(Exercise directions): The expected output is a copy of every line in the records with the string "CLOSED".
START Exercise input
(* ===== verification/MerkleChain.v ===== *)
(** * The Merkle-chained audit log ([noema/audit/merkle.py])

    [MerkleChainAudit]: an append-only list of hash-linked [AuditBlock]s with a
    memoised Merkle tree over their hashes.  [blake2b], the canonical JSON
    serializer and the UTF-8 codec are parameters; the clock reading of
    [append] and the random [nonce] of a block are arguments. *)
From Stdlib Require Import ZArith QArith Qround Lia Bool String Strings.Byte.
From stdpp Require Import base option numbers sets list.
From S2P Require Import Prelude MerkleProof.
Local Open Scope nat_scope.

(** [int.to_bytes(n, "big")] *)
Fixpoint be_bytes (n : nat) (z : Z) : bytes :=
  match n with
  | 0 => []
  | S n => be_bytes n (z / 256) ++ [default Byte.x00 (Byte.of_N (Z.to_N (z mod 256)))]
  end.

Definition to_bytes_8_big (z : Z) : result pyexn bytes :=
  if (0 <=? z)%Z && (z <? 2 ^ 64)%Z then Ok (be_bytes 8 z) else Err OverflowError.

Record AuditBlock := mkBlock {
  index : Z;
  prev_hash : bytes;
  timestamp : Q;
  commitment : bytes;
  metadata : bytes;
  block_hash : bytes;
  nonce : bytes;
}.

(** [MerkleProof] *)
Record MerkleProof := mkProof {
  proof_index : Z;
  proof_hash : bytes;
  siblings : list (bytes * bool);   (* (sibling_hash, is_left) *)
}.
END Exercise input
START Exercise input
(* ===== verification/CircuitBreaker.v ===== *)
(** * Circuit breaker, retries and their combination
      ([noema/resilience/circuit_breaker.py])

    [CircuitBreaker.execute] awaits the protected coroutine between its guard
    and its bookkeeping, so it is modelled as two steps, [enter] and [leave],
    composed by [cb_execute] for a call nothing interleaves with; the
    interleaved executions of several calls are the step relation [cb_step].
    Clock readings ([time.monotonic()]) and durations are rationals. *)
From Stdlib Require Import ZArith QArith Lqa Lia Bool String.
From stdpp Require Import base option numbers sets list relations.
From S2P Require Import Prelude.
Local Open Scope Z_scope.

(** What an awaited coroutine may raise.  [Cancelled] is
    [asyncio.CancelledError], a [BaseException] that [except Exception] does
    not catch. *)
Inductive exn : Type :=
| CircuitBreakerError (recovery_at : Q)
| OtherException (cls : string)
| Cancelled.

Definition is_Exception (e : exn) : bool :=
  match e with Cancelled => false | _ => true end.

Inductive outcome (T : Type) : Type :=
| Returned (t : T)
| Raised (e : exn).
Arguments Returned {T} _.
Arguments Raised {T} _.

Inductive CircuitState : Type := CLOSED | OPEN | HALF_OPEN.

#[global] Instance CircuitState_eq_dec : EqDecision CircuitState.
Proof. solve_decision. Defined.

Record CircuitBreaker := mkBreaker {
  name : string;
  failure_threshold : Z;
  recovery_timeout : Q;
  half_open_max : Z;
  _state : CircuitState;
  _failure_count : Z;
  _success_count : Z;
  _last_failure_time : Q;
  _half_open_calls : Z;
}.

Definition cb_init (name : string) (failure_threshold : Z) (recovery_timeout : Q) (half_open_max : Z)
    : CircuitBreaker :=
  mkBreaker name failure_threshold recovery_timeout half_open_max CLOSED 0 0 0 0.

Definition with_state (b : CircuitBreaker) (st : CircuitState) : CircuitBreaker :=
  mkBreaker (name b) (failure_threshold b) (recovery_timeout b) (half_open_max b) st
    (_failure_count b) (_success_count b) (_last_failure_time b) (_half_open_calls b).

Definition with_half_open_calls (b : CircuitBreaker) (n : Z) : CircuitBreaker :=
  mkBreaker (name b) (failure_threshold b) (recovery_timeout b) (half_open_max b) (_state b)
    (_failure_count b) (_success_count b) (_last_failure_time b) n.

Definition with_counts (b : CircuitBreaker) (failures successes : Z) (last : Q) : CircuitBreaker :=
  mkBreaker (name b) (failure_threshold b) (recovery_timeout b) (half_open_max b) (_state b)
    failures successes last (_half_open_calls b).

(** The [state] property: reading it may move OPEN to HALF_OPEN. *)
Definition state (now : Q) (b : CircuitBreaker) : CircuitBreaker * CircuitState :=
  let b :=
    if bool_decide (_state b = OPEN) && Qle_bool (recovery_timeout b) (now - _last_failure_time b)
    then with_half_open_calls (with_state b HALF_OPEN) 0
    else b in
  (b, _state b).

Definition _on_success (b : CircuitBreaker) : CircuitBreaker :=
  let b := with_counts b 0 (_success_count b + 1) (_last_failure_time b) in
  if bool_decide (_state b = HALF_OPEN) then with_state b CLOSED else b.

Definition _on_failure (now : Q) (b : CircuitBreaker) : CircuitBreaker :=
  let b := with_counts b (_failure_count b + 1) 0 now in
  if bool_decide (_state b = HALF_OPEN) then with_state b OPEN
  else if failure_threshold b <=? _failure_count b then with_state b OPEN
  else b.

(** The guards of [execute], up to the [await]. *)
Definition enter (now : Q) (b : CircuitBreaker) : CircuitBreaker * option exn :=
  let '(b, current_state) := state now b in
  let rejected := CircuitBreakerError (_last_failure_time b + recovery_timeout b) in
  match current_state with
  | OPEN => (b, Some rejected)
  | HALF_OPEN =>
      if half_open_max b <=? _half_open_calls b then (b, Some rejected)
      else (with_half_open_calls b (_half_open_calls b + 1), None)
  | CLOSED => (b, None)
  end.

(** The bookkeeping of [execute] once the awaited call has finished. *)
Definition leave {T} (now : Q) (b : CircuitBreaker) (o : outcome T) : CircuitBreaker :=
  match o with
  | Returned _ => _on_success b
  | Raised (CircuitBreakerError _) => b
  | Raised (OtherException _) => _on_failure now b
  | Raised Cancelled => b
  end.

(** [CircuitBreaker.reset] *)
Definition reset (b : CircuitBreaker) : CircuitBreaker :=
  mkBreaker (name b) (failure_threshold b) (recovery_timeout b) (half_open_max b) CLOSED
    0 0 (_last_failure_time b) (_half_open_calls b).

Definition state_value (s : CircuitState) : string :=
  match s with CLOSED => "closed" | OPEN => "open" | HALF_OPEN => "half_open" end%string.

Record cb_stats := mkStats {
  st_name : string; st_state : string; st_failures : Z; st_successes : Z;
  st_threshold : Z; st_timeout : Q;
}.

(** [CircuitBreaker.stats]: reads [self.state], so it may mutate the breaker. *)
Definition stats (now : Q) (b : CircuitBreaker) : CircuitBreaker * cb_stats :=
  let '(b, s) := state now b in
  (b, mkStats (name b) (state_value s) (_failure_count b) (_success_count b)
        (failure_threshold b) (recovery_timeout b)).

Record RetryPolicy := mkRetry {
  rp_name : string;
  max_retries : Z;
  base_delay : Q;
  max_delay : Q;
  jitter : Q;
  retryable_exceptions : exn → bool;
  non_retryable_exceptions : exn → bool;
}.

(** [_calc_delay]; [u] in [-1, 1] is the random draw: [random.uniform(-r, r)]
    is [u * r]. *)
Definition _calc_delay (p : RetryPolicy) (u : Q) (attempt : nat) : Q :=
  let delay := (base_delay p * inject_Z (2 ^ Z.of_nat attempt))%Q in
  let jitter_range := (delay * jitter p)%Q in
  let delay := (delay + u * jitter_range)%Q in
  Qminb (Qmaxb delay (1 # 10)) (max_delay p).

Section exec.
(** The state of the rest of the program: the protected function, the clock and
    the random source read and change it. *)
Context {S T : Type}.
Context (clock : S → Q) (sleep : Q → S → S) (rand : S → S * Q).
END Exercise input
START Exercise input
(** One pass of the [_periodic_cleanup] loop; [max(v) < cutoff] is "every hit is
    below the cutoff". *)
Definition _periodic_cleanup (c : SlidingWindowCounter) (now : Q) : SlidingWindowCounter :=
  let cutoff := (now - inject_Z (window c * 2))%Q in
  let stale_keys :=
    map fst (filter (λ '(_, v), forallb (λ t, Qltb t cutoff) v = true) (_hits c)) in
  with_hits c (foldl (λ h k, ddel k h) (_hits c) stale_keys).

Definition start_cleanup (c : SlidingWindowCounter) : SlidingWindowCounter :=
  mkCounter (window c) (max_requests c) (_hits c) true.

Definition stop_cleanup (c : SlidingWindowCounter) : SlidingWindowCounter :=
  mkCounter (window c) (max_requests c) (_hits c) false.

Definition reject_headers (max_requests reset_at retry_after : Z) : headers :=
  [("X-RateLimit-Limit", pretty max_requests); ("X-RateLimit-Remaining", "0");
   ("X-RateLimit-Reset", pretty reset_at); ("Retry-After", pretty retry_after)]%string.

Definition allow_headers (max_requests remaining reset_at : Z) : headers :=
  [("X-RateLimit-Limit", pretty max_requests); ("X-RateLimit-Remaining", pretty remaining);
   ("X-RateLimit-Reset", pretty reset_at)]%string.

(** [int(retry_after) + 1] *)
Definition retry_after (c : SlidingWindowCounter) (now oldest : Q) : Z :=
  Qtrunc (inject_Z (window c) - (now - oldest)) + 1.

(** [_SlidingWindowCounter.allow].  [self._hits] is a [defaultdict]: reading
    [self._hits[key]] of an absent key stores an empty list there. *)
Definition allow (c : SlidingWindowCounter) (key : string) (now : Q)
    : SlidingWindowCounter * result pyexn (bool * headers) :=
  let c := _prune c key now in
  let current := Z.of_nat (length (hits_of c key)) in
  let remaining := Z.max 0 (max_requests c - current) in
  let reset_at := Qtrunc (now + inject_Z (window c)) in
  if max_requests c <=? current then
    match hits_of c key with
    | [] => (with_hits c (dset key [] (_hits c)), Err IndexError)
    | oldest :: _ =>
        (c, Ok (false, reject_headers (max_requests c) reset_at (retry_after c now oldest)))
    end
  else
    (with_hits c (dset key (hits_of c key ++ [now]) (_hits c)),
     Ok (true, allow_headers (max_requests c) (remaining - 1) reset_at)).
END Exercise input
(Expected output):
Inductive CircuitState : Type := CLOSED | OPEN | HALF_OPEN.
  mkBreaker name failure_threshold recovery_timeout half_open_max CLOSED 0 0 0 0.
  if bool_decide (_state b = HALF_OPEN) then with_state b CLOSED else b.
  | CLOSED => (b, None)
  mkBreaker (name b) (failure_threshold b) (recovery_timeout b) (half_open_max b) CLOSED
  match s with CLOSED => "closed" | OPEN => "open" | HALF_OPEN => "half_open" end%string.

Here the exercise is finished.